Stored items

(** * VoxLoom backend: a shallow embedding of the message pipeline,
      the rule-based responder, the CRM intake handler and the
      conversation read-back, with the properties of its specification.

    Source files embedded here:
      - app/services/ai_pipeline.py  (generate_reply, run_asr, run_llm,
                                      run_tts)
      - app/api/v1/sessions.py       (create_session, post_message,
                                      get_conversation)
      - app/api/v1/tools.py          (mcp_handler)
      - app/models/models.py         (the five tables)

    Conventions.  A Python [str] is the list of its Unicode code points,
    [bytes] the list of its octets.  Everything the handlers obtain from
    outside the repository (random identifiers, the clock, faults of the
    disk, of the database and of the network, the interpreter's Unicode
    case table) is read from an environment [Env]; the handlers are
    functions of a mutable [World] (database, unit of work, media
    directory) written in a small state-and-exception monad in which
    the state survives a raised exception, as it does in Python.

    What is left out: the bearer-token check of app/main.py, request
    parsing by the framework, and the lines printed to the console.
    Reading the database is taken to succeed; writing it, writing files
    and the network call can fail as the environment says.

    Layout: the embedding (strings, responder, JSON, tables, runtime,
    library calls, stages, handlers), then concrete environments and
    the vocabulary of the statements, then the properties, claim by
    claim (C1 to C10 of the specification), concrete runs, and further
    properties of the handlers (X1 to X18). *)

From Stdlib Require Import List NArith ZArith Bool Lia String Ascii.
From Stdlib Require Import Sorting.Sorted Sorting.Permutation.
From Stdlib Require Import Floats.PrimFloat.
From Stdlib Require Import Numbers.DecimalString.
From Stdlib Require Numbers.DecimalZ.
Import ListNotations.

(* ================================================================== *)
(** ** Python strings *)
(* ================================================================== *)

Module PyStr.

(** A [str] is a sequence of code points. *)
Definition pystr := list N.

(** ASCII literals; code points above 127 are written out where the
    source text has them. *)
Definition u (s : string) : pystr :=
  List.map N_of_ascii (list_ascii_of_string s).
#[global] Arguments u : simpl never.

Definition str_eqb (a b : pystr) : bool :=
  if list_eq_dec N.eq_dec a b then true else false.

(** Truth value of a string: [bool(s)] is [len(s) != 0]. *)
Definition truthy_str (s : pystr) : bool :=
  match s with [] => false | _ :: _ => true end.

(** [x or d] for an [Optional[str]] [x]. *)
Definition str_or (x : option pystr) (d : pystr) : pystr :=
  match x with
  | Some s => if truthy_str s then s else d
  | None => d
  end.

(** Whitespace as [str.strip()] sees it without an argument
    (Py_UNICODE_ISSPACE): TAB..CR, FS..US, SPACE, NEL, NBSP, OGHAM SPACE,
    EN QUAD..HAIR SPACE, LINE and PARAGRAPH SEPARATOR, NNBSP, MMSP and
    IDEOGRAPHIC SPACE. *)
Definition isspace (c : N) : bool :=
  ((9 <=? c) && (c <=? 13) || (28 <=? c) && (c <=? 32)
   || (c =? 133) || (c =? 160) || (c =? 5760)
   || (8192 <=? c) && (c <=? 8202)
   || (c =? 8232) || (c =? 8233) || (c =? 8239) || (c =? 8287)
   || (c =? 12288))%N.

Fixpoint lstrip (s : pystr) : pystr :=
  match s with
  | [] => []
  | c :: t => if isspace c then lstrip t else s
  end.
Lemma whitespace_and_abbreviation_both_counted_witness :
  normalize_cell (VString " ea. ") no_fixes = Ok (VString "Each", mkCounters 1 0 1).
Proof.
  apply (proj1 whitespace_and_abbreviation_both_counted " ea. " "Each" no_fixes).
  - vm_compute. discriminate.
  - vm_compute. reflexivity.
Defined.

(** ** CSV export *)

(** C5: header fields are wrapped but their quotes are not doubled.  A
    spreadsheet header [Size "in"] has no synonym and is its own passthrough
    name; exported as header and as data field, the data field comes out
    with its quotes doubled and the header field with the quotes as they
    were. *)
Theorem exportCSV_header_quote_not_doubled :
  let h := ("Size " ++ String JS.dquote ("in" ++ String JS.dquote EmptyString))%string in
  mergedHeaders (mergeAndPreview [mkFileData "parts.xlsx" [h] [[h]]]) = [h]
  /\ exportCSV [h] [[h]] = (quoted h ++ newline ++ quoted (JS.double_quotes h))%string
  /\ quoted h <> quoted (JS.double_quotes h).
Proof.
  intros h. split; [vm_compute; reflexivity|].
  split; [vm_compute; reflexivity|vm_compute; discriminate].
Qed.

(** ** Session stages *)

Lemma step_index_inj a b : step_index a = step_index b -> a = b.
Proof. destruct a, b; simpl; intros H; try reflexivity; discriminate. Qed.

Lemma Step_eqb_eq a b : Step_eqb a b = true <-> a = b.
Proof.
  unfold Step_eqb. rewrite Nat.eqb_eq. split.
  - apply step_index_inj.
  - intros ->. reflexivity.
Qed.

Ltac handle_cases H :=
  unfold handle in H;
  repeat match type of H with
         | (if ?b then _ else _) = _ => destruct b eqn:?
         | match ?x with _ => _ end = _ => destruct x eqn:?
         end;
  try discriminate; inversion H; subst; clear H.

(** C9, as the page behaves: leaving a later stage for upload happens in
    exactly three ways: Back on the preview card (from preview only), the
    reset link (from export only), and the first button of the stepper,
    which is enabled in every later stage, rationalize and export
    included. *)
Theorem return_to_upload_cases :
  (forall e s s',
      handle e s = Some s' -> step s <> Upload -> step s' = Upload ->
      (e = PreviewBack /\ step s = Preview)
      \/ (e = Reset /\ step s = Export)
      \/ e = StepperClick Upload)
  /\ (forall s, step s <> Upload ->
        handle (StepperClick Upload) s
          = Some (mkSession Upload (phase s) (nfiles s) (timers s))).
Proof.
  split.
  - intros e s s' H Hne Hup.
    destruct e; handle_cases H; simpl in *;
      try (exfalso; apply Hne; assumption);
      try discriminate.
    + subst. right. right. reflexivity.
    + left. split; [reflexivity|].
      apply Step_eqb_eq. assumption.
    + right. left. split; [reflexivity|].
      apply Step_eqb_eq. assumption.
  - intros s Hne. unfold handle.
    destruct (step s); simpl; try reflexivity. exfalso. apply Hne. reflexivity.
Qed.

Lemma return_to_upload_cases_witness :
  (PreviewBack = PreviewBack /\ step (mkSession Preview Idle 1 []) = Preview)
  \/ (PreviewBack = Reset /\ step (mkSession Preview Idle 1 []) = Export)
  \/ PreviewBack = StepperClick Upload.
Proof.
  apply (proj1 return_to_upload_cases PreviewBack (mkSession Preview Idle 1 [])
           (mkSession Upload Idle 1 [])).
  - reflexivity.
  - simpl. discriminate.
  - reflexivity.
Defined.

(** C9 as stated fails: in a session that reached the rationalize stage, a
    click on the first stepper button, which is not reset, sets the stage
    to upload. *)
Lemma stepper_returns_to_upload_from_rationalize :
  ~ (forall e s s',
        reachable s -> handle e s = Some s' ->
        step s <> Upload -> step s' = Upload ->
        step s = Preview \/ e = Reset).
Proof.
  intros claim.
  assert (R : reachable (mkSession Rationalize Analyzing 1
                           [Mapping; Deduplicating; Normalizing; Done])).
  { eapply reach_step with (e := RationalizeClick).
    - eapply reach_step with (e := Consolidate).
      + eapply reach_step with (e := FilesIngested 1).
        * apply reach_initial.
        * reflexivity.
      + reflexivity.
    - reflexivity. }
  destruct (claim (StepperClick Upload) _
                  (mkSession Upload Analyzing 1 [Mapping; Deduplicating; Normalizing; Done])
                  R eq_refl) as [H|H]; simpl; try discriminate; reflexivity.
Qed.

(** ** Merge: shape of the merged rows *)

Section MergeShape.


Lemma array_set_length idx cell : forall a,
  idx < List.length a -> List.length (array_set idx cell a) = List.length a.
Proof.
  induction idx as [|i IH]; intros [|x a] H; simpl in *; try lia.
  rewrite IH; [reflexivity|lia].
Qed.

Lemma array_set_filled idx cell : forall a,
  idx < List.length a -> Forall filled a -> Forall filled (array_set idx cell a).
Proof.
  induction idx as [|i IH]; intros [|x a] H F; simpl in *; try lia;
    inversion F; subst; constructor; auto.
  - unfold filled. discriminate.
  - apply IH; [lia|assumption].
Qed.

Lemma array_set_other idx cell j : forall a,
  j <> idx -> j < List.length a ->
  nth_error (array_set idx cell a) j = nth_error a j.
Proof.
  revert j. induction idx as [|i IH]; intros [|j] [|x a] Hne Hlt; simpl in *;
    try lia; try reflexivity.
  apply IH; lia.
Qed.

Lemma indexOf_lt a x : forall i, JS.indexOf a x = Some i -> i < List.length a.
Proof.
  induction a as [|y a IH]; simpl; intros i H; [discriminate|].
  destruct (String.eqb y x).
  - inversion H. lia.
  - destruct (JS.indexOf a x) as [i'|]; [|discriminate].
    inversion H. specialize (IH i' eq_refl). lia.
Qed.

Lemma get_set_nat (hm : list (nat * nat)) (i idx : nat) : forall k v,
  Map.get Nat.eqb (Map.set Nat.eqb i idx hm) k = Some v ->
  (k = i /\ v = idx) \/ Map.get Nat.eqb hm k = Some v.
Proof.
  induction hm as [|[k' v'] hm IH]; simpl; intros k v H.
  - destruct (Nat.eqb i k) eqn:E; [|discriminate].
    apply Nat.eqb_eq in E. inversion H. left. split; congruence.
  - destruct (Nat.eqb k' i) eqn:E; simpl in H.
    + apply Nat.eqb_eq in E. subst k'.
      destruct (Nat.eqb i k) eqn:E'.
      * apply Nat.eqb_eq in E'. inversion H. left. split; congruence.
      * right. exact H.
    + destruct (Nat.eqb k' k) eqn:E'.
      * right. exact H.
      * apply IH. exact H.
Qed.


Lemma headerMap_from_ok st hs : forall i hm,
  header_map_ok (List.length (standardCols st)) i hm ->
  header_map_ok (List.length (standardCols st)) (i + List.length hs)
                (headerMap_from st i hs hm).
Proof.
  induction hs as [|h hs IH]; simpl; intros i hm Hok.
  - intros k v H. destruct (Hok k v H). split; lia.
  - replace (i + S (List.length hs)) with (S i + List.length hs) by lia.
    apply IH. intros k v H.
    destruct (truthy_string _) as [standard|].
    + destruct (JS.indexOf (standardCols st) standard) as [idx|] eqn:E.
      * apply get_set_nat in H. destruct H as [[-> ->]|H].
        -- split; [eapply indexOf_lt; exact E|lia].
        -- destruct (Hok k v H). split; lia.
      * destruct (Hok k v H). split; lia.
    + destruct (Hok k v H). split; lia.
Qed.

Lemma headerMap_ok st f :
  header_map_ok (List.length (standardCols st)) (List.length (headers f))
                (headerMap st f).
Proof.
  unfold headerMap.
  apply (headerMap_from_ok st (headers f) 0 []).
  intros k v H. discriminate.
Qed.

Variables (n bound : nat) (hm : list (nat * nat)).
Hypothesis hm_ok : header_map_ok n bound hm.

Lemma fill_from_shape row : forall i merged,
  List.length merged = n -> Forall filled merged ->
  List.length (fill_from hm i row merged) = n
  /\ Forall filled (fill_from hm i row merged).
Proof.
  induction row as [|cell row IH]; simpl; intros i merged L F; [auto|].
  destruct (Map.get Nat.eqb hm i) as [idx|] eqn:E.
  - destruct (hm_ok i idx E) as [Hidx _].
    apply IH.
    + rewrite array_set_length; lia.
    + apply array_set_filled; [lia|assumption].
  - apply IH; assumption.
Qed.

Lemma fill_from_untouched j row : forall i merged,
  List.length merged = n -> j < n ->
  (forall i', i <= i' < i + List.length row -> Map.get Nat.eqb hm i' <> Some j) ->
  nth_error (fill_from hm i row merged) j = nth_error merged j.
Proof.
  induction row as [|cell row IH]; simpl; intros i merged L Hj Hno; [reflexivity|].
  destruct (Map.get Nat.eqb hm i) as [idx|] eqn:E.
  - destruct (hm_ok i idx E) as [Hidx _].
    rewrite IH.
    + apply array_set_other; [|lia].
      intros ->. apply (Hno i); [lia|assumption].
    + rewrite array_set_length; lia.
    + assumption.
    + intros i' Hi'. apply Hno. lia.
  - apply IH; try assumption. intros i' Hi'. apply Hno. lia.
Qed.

- **Work task**
Copy out each line of the data that includes the string "Stdlib".

- **Solution for this task**
From Stdlib Require Import List NArith ZArith Bool Lia String Ascii.
From Stdlib Require Import Sorting.Sorted Sorting.Permutation.
From Stdlib Require Import Floats.PrimFloat.
From Stdlib Require Import Numbers.DecimalString.
From Stdlib Require Numbers.DecimalZ.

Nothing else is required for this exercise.